Des allégations de défaillances sécuritaires
Dans un communiqué, le CVC affirme avoir recueilli plusieurs témoignages faisant état d’interrogations sur le fonctionnement du dispositif de sécurité déployé à Beni et dans ses périphéries. Le coordonnateur de l’organisation, Espoir Sadiki Shemukobya, estime que les allégations évoquant d’éventuelles défaillances doivent être examinées avec rigueur. « Plusieurs témoignages recueillis auprès des habitants et d’autres sources locales font état de préoccupations concernant le fonctionnement du dispositif de sécurité dans la ville et ses environs. Certaines informations évoquent d’éventuelles défaillances », a-t-il déclaré.
Ces préoccupations surviennent dans un contexte où la région de Beni est régulièrement confrontée à l’insécurité, malgré les opérations militaires menées contre les groupes armés actifs dans l’Est de la République démocratique du Congo. Les récentes violences ont ravivé l’inquiétude au sein des habitants, qui s’interrogent sur la capacité des forces de sécurité à les protéger. Le CVC insiste sur la nécessité de faire toute la lumière sur les circonstances de ces attaques, afin de déterminer si des manquements ont pu faciliter les incursions rebelles.
Un appel à une enquête indépendante
Face à ces allégations, le CVC demande l’ouverture immédiate d’une enquête indépendante sur les récentes attaques et incursions armées. L’organisation insiste sur la nécessité d’une démarche transparente et crédible pour établir les faits, déterminer les responsabilités éventuelles et renforcer la confiance de la population. « Ces allégations doivent faire l’objet d’enquêtes indépendantes, impartiales et transparentes afin d’établir les faits et de déterminer les responsabilités éventuelles », a précisé Espoir Sadiki Shemukobya.
Pour le CVC, seule une telle démarche permettra de garantir le respect des droits humains et de prévenir de nouvelles violations. L’organisation souligne que la protection des civils est une obligation fondamentale des autorités publiques, et que l’absence de clarté sur les événements récents ne fait qu’aggraver le sentiment d’insécurité. L’appel à une enquête indépendante vise également à répondre aux interrogations persistantes de la population sur l’efficacité du dispositif sécuritaire.
La communauté internationale interpellée
Au-delà des autorités nationales, le CVC lance un appel à la communauté internationale pour accompagner les efforts visant à faire émerger la vérité et à lutter contre l’impunité. L’organisation rappelle que la protection des civils constitue une obligation fondamentale des autorités publiques. « Le Cri des Victimes du Congo appelle également la communauté internationale à accompagner les efforts visant à établir la vérité, garantir la justice et prévenir de nouvelles violations des droits humains », a insisté le coordonnateur.

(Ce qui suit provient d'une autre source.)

(** One step of the parties, and several. *)
Definition follows (c c' : SharedConfig) (steps : nat) : Prop :=
  (sc_MaxPartyID c <= sc_MaxPartyID c' <= sc_MaxPartyID c + N.of_nat steps)%N /\ (forall k, k ∈ ids c' -> k ∈ ids c \/ (sc_MaxPartyID c < k)%N) /\
  forall k p p', party_map c !! k = Some p -> party_map c' !! k = Some p' -> length (pc_BatchersConfig p) = length (pc_BatchersConfig p') /\ shard_ids p ⊆ shard_ids p'.
Lemma follows_refl c : follows c c 0.
Proof. split; [lia|]. split; [auto|]. intros k p p' -> [= ->]. split; [done|set_solver]. Qed.
Lemma transition_follows now c c' : Forall is_Some (sc_PartiesConfig c) -> Forall is_Some (sc_PartiesConfig c') -> ids_bounded c ->
  membership_change now (party_map c) (party_map c') (sc_MaxPartyID c) (sc_MaxPartyID c') -> follows c c' 1.
Proof.
  intros Hf Hf' [Hb _] M. unfold follows, ids. rewrite <-(proj2 (party_map_facts _ Hf)), <-(proj2 (party_map_facts _ Hf')).
  assert (forall (p p' : PartyConfig), Some p = Some p' -> length (pc_BatchersConfig p) = length (pc_BatchersConfig p') /\ shard_ids p ⊆ shard_ids p') as Hsame by (intros p p' [= ->]; split; [done|set_solver]).
  destruct M as [-> ->|q Hno -> Hlt E1 E2 _|k0 _ -> ->|q q' Hq _ (Hl & _ & _ & Hs) -> -> _].
  - split; [lia|]. split; [auto|]. intros k p p' E E'. apply Hsame. congruence.
  - rewrite u32_small in E2 by (unfold u32_max; unfold u16_max in Hb; lia). split; [lia|]. split; [intros k; rewrite dom_insert_L; intros [->%elem_of_singleton|?]%elem_of_union; [right|left]; [lia|done]|].
    intros k p p' E. rewrite lookup_insert_Some. intros [[<- _]|[_ ?]]; [congruence|]. apply Hsame. congruence.
  - split; [lia|]. split; [intros k; rewrite dom_delete_L; set_solver|]. intros k p p' E [_ ?]%lookup_delete_Some. apply Hsame. congruence.
  - split; [lia|]. split.
    + intros k. rewrite dom_insert_L. intros [->%elem_of_singleton|?]%elem_of_union; left; [|done]. apply elem_of_dom. eauto.
    + intros k p p' E. rewrite lookup_insert_Some. intros [[<- <-]|[_ ?]]; [|apply Hsame; congruence]. assert (p = q) as -> by congruence. done.
Qed.
Lemma accepted_step b' c' b c hist : accepted ((b', c') :: (b, c) :: hist) ->
  accepted ((b, c) :: hist) /\ bu_ChannelID b = bu_ChannelID b' /\ Forall is_Some (sc_PartiesConfig c) /\ Forall is_Some (sc_PartiesConfig c') /\
  exists now, membership_change now (party_map c) (party_map c') (sc_MaxPartyID c) (sc_MaxPartyID c').
Proof.
  intros Ha. inversion Ha as [|now ? env ? ? ? ? oc' ? Hprev Hb Hr Hv Ht]; subst. split; [done|].
  assert (exists oc, reads b oc c) as [oc Hrc] by (inversion Hprev; subst; eauto).
  apply (ValidateTransition_Ok _ _ _ _ _ _ _ _ Hrc Hb Hr) in Ht as (? & ? & ? & ?). eauto.
Qed.
Lemma ids_of_map c k : Forall is_Some (sc_PartiesConfig c) -> k ∈ ids c <-> is_Some (party_map c !! k).
Proof. intros Hf. unfold ids. by rewrite <-(proj2 (party_map_facts _ Hf)), elem_of_dom. Qed.
Lemma follows_trans c c1 c' n : Forall is_Some (sc_PartiesConfig c) -> Forall is_Some (sc_PartiesConfig c1) -> Forall is_Some (sc_PartiesConfig c') -> ids_bounded c ->
  follows c c1 n -> follows c1 c' 1 -> follows c c' (S n).
Proof.
  intros Hf Hf1 Hf' [_ Hb] (H1 & H2 & H3) (G1 & G2 & G3). split; [lia|]. split; [intros k [Hk|?]%G2; [by apply H2|right; lia]|].
  intros k p p' Hp Hp'. destruct (party_map c1 !! k) as [q|] eqn:Eq.
  - destruct (H3 _ _ _ Hp Eq), (G3 _ _ _ Eq Hp'). split; [congruence|]. set_solver.
  - exfalso. assert (k ∈ ids c) as Hk%Hb by (apply ids_of_map; eauto). assert (k ∈ ids c') as [[q Eq']%ids_of_map|?]%G2 by (apply ids_of_map; eauto); [congruence|done|lia].
Qed.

Cet appel s’inscrit dans un contexte où les partenaires internationaux sont régulièrement sollicités pour soutenir les initiatives de paix et de justice dans l’Est de la RDC. Le CVC espère que cet accompagnement pourra contribuer à renforcer les mécanismes de protection des civils et à dissuader de futures attaques. L’organisation estime que la lutte contre l’impunité est essentielle pour restaurer la confiance des populations et stabiliser la région.
Un silence des FARDC
Alors que l’inquiétude grandit au sein de la population, le CVC exhorte les autorités à renforcer les mesures de protection des civils et à améliorer l’efficacité du dispositif sécuritaire. Jusqu’à ce lundi après-midi, aucune réaction des responsables des Forces armées de la République démocratique du Congo (FARDC) dans la région de Beni n’avait été obtenue au sujet des préoccupations soulevées par l’organisation.
Ce silence des autorités militaires contraste avec l’urgence exprimée par le CVC et les habitants de Beni. L’absence de réponse officielle pourrait alimenter les doutes sur la capacité des FARDC à contenir la menace des ADF, un groupe armé régulièrement accusé de massacres de civils. Le CVC continue de plaider pour une action rapide et transparente, afin de répondre aux attentes légitimes de la population en matière de sécurité et de justice.